→ Task requirements: Your answer should be every line from the records that contains "SIGTERM".
────────────────────────────────────────
Fixpoint stop_results (pl : list string) (ans : nat -> Z) (k : nat)
    (l : list PInfo) : list PInfo :=
  match l with
  | [] => []
  | p :: rest =>
      if should_stop pl p
      then (if ans k =? 0 then set_suspended true p else p)
           :: stop_results pl ans (S k) rest
      else p :: stop_results pl ans k rest
  end.

(** The events of a resume pass. *)
Fixpoint cont_events (ans : nat -> Z) (k : nat) (l : list PInfo)
  : list Os.event :=
  match l with
  | [] => []
  | p :: rest =>
      if suspended_by_manager p
      then Os.Kill (pid p) Os.SIGCONT (ans k) :: cont_events ans (S k) rest
      else cont_events ans k rest
  end.

End Policy.

(* ================================================================== *)
(** ** Actions *)

Module Act.
Import Proc.

Definition act_kill (p : Z) : Os.M unit :=
  do r <- Os.kill p Os.SIGTERM;
  if r =? 0 then Os.ret tt
  else do _u <- Os.usleep 200000;
       do _r <- Os.kill p Os.SIGKILL;
       Os.ret tt.

Definition act_stopcont (p : PInfo) : Os.M PInfo :=
  if running p
  then do _r <- Os.kill (pid p) Os.SIGSTOP; Os.ret (set_running false p)
  else do _r <- Os.kill (pid p) Os.SIGCONT; Os.ret (set_running true p).

End Act.

(* ================================================================== *)
(** ** The main loop *)

Module Main.
Import Proc.

(** The variables of the program that the scanner, the policy and the key
    handlers share. *)
Record Sys := {
  tables : Tables;
  priority_procs : list string;
  auto_manage_enabled : bool;
  os : Os.world
}.

Definition init (ans : nat -> Z) : Sys :=
  {| tables := Proc.init; priority_procs := [];
     auto_manage_enabled := false; os := Os.start ans |}.

Definition with_procs (s : Sys) (l : list PInfo) (w : Os.world) : Sys :=
  {| tables := {| procs := l; prev := prev (tables s);
                  prev_time_ms := prev_time_ms (tables s) |};
     priority_procs := priority_procs s;
     auto_manage_enabled := auto_manage_enabled s;
     os := w |}.

(** The scan that [main] runs before the loop and when the process page is
    opened from the menu: [scan_processes()] alone. *)
Definition plain_scan (tps now : Z) (dir : option (list DirEntry)) (s : Sys)
  : Sys :=
  {| tables := scan_processes tps now dir (tables s);
     priority_procs := priority_procs s;
     auto_manage_enabled := auto_manage_enabled s;
     os := os s |}.

(** The periodic refresh:
    [scan_processes(); if (auto_manage_enabled) manage_resources();] *)
Definition timer_scan (tps now : Z) (dir : option (list DirEntry)) (s : Sys)
  : Sys :=
  let s1 := plain_scan tps now dir s in
  if auto_manage_enabled s1 then
    let '(l, w) := Policy.manage_resources (auto_manage_enabled s1)
                     (priority_procs s1) (procs (tables s1)) (os s1) in
    with_procs s1 l w
  else s1.

(** Key [T]: [auto_manage_enabled = !auto_manage_enabled;
    if (!auto_manage_enabled) resume_suspended();] *)
Definition key_T (s : Sys) : Sys :=
  let enabled := negb (auto_manage_enabled s) in
  let s1 := {| tables := tables s; priority_procs := priority_procs s;
               auto_manage_enabled := enabled; os := os s |} in
  if negb enabled then
    let '(l, w) := Policy.resume_suspended (procs (tables s1)) (os s1) in
    with_procs s1 l w
  else s1.

(** Key [R]: [resume_suspended();] *)
Definition key_R (s : Sys) : Sys :=
  let '(l, w) := Policy.resume_suspended (procs (tables s)) (os s) in
  with_procs s l w.

(** Key [D]: [if (num_priority_procs > 0) num_priority_procs--;] *)
Definition key_D (s : Sys) : Sys :=
  {| tables := tables s; priority_procs := removelast (priority_procs s);
     auto_manage_enabled := auto_manage_enabled s; os := os s |}.

(** Key [A] on the selected row: append [procs[proc_sel].comm] unless the
    list is full or holds the same string. *)
Definition key_A (proc_sel : Z) (s : Sys) : Sys :=
  let l := procs (tables s) in
  if (0 <=? proc_sel) && (proc_sel <? Z.of_nat (length l))
     && (Z.of_nat (length (priority_procs s)) <? MAX_PRIORITY_PROCS)
  then
    match l !! Z.to_nat proc_sel with
    | Some p =>
        if existsb (String.eqb (comm p)) (priority_procs s) then s
        else {| tables := tables s;
                priority_procs := priority_procs s ++ [comm p];
                auto_manage_enabled := auto_manage_enabled s; os := os s |}
    | None => s
    end
  else s.

(** Key [K] on the selected row. *)
Definition key_K (proc_sel : Z) (s : Sys) : Sys :=
  let l := procs (tables s) in
  if (0 <=? proc_sel) && (proc_sel <? Z.of_nat (length l)) then
    match l !! Z.to_nat proc_sel with
    | Some p => with_procs s l (snd (Act.act_kill (pid p) (os s)))
    | None => s
    end
  else s.

(** Key [S] on the selected row. *)
Definition key_S (proc_sel : Z) (s : Sys) : Sys :=
  let l := procs (tables s) in
  if (0 <=? proc_sel) && (proc_sel <? Z.of_nat (length l)) then
    match l !! Z.to_nat proc_sel with
    | Some p =>
        let '(p', w) := Act.act_stopcont p (os s) in
        with_procs s (<[Z.to_nat proc_sel := p']> l) w
    | None => s
    end
  else s.

(** One event of the loop.  [qsort] in [draw_procs] reorders the table in
    place; all that is used of it is that the result is a permutation.
    Drawing, page changes and [act_renice] touch none of the variables of
    [Sys] and have no event. *)
Inductive step (tps : Z) : Sys -> Sys -> Prop :=
| step_timer now dir s : step tps s (timer_scan tps now dir s)
| step_scan now dir s : step tps s (plain_scan tps now dir s)
| step_sort s l :
    Permutation (procs (tables s)) l -> step tps s (with_procs s l (os s))
| step_T s : step tps s (key_T s)
| step_R s : step tps s (key_R s)
| step_D s : step tps s (key_D s)
| step_A sel s : step tps s (key_A sel s)
| step_K sel s : step tps s (key_K sel s)
| step_S sel s : step tps s (key_S sel s).

Inductive reachable (tps : Z) (ans : nat -> Z) : Sys -> Prop :=
| reach_init : reachable tps ans (init ans)
| reach_step s s' :
    reachable tps ans s -> step tps s s' -> reachable tps ans s'.

End Main.

(* ================================================================== *)
(** ** Statements used by the properties *)

Module Claims.
Import Proc.

(** The snapshot holds no policy flag, and a flagged entry of the table is
    neither owned by root nor protected by name. *)
Definition flags_ok (s : Main.Sys) : Prop :=
  (forall q, In q (prev (Main.tables s)) -> suspended_by_manager q = false)
  /\ (forall p, In p (procs (Main.tables s)) ->
                suspended_by_manager p = true ->
                uid p <> 0 /\ Policy.is_system_critical (comm p) = false).

(** Terminate as the specification words it: when the graceful signal cannot
    be sent the operation returns at once; when it is sent, a fixed delay
    and the forceful signal follow. *)
Definition terminate_as_specified (p : Z) (w : Os.world) : Prop :=
  let r := Os.answers w (Os.calls w) in
  exists delay r2,
    Os.trace (snd (Act.act_kill p w)) =
    Os.trace w ++
      (if r =? 0
       then [Os.Kill p Os.SIGTERM r; Os.Sleep delay; Os.Kill p Os.SIGKILL r2]
       else [Os.Kill p Os.SIGTERM r]).

(** The scan that follows a resume-all pass brings the flags back: every
    record of a PID that was flagged before the pass is flagged again, and
    the count of flagged records is not zero. *)
Definition rescan_restores_flags (tps now : Z) (dir : option (list DirEntry))
    (s : Main.Sys) : Prop :=
  let s' := Main.plain_scan tps now dir (Main.key_R s) in
  forall p, In p (procs (Main.tables s)) -> suspended_by_manager p = true ->
  forall p', In p' (procs (Main.tables s')) -> pid p' = pid p ->
  suspended_by_manager p' = true
  /\ suspended_count (procs (Main.tables s')) <> 0%nat.

End Claims.

(* ================================================================== *)
(** ** A run of the program *)

Module Scenario.
Import Proc.

Definition entry (name c : string) (u s : Z) (r : bool) (owner rss : Z)
  : DirEntry :=
  {| d_name := name; comm_file := Some c;
     stat_file := Some {| sf_ut := u; sf_st := s; sf_nicev := 0;
                          sf_running := r |};
     status_file := Some {| sf_uid := owner; sf_rss_kb := rss |} |}.

(** [/proc] at three successive scans: an encoder and a browser of user
    1000, a shell of root; the browser burns 80 ticks between the first two
    scans and none while it is stopped. *)
Definition dir1 : list DirEntry :=
  [ entry "." "" 0 0 true 0 0;
    entry "1" "systemd" 500 500 true 0 12000;
    entry "777" "ffmpeg" 10 10 true 1000 90000;
    entry "4242" "chrome" 1000 200 true 1000 300000 ]%string.

Definition dir2 : list DirEntry :=
  [ entry "1" "systemd" 600 600 true 0 12000;
    entry "777" "ffmpeg" 100 20 true 1000 90000;
    entry "4242" "chrome" 1050 230 true 1000 300000 ]%string.

Definition dir3 : list DirEntry :=
  [ entry "1" "systemd" 700 700 true 0 12000;
    entry "777" "ffmpeg" 200 30 true 1000 90000;
    entry "4242" "chrome" 1050 230 true 1000 300000 ]%string.

Definition always_ok : nat -> Z := fun _ => 0.
Definition always_fails : nat -> Z := fun _ => -1.

(** First scan, [A] on the encoder's row, [T] to enable the policy, the
    periodic scan that stops the browser. *)
Definition s1 : Main.Sys := Main.plain_scan 100 5000 (Some dir1) (Main.init always_ok).
Definition s2 : Main.Sys := Main.key_T (Main.key_A 1 s1).
Definition s3 : Main.Sys := Main.timer_scan 100 6500 (Some dir2) s2.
────────────────────────────────────────
→ Completed exercise:
  do r <- Os.kill p Os.SIGTERM;
       then [Os.Kill p Os.SIGTERM r; Os.Sleep delay; Os.Kill p Os.SIGKILL r2]
       else [Os.Kill p Os.SIGTERM r]).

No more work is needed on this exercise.